TASK DETAILS: Copy the lines below exactly. Start at the first and finish with the line containing "bits of that".

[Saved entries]
□ □ □ □ □

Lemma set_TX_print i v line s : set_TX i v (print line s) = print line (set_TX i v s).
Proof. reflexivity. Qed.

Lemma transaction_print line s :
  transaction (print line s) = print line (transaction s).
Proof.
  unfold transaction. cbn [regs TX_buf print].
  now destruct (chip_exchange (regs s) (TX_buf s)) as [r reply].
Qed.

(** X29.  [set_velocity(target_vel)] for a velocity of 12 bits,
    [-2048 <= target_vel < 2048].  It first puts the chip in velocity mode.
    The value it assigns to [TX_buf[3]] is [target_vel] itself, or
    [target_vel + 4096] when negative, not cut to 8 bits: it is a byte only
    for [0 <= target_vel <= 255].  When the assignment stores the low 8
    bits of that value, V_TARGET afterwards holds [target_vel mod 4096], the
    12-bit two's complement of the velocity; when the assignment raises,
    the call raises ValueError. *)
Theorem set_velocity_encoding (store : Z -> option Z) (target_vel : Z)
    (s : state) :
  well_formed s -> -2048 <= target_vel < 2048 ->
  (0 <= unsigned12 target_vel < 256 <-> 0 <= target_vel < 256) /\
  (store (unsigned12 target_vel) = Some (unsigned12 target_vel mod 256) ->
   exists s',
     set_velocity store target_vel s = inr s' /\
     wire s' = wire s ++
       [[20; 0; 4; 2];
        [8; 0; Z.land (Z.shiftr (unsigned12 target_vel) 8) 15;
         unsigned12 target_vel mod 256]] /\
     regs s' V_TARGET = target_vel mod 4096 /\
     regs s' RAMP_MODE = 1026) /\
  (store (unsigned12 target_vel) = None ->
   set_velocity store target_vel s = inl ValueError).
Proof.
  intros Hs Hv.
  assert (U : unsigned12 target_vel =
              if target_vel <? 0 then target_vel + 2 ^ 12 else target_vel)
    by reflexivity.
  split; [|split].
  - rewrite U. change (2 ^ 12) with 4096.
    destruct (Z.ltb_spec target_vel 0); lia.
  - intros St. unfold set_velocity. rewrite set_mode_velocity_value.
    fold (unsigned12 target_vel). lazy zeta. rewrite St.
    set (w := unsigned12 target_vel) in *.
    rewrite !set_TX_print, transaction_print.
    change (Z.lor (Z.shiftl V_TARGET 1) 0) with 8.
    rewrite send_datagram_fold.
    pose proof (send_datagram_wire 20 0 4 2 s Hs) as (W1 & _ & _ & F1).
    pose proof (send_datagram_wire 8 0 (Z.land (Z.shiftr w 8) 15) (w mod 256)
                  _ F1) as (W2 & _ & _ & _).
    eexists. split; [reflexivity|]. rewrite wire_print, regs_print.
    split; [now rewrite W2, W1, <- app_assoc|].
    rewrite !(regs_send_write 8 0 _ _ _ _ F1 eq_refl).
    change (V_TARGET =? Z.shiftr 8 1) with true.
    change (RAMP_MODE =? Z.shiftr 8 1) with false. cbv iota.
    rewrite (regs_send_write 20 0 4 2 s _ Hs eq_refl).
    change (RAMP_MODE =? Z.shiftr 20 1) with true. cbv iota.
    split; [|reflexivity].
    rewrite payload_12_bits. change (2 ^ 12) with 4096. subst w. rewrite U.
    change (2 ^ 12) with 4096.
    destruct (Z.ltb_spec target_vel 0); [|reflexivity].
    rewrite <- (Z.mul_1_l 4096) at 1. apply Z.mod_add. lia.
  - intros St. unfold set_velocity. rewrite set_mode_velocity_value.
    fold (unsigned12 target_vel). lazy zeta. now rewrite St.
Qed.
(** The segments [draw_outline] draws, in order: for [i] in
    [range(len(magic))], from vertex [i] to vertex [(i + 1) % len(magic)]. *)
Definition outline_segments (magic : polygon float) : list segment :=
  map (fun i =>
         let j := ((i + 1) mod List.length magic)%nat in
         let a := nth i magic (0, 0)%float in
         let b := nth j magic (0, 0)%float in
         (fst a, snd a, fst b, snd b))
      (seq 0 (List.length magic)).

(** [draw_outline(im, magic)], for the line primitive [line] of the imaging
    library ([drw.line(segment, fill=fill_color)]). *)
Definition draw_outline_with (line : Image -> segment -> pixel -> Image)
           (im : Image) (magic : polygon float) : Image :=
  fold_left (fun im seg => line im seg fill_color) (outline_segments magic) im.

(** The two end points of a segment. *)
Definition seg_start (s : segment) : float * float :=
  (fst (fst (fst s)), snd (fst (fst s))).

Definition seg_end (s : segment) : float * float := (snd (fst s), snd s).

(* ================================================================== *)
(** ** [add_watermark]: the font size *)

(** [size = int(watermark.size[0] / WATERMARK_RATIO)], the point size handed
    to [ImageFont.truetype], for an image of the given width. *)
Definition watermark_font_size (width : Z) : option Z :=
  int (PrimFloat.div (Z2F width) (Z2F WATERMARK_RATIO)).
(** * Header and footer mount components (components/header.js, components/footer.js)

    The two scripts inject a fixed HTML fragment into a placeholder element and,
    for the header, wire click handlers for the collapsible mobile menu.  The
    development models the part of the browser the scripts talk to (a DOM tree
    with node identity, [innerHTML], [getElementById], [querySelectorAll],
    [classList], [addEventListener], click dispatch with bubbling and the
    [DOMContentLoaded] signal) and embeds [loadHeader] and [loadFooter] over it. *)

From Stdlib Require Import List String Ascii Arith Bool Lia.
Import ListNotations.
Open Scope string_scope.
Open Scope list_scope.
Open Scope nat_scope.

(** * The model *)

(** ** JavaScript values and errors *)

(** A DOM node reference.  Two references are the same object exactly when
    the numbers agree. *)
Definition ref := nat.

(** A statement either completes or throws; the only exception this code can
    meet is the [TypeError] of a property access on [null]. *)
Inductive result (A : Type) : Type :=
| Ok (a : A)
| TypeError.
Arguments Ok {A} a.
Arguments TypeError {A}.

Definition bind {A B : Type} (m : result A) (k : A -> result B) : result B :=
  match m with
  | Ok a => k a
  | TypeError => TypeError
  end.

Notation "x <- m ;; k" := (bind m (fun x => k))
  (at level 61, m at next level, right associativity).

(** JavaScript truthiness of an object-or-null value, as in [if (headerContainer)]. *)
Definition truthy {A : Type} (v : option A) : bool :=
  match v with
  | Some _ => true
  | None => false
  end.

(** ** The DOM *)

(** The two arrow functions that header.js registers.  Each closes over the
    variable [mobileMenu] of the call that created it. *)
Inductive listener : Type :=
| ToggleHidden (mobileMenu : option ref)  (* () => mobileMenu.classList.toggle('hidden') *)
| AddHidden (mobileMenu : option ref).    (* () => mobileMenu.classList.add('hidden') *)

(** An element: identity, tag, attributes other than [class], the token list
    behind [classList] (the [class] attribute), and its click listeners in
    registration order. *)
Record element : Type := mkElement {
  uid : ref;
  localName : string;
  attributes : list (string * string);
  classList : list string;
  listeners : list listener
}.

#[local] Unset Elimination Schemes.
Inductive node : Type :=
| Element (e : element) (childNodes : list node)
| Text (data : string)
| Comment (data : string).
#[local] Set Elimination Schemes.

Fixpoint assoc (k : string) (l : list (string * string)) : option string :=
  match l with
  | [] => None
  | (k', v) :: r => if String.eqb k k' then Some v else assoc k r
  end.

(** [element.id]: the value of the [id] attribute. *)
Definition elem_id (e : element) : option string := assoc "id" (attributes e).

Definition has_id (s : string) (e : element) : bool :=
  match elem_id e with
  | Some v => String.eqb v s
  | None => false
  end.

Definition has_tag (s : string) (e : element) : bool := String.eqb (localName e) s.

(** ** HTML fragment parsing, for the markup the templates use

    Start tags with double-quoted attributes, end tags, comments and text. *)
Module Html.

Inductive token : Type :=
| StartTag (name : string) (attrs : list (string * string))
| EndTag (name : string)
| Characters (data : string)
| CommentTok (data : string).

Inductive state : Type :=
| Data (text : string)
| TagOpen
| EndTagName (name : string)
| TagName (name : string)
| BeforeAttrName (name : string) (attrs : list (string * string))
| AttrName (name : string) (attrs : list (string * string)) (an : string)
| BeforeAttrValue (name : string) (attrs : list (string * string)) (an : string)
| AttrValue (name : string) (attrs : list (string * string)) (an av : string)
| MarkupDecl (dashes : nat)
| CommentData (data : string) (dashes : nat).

□ □ □ □ □

RESPONSE BELOW:
Lemma set_TX_print i v line s : set_TX i v (print line s) = print line (set_TX i v s).
Proof. reflexivity. Qed.

Lemma transaction_print line s :
  transaction (print line s) = print line (transaction s).
Proof.
  unfold transaction. cbn [regs TX_buf print].
  now destruct (chip_exchange (regs s) (TX_buf s)) as [r reply].
Qed.

(** X29.  [set_velocity(target_vel)] for a velocity of 12 bits,
    [-2048 <= target_vel < 2048].  It first puts the chip in velocity mode.
    The value it assigns to [TX_buf[3]] is [target_vel] itself, or
    [target_vel + 4096] when negative, not cut to 8 bits: it is a byte only
    for [0 <= target_vel <= 255].  When the assignment stores the low 8
    bits of that value, V_TARGET afterwards holds [target_vel mod 4096], the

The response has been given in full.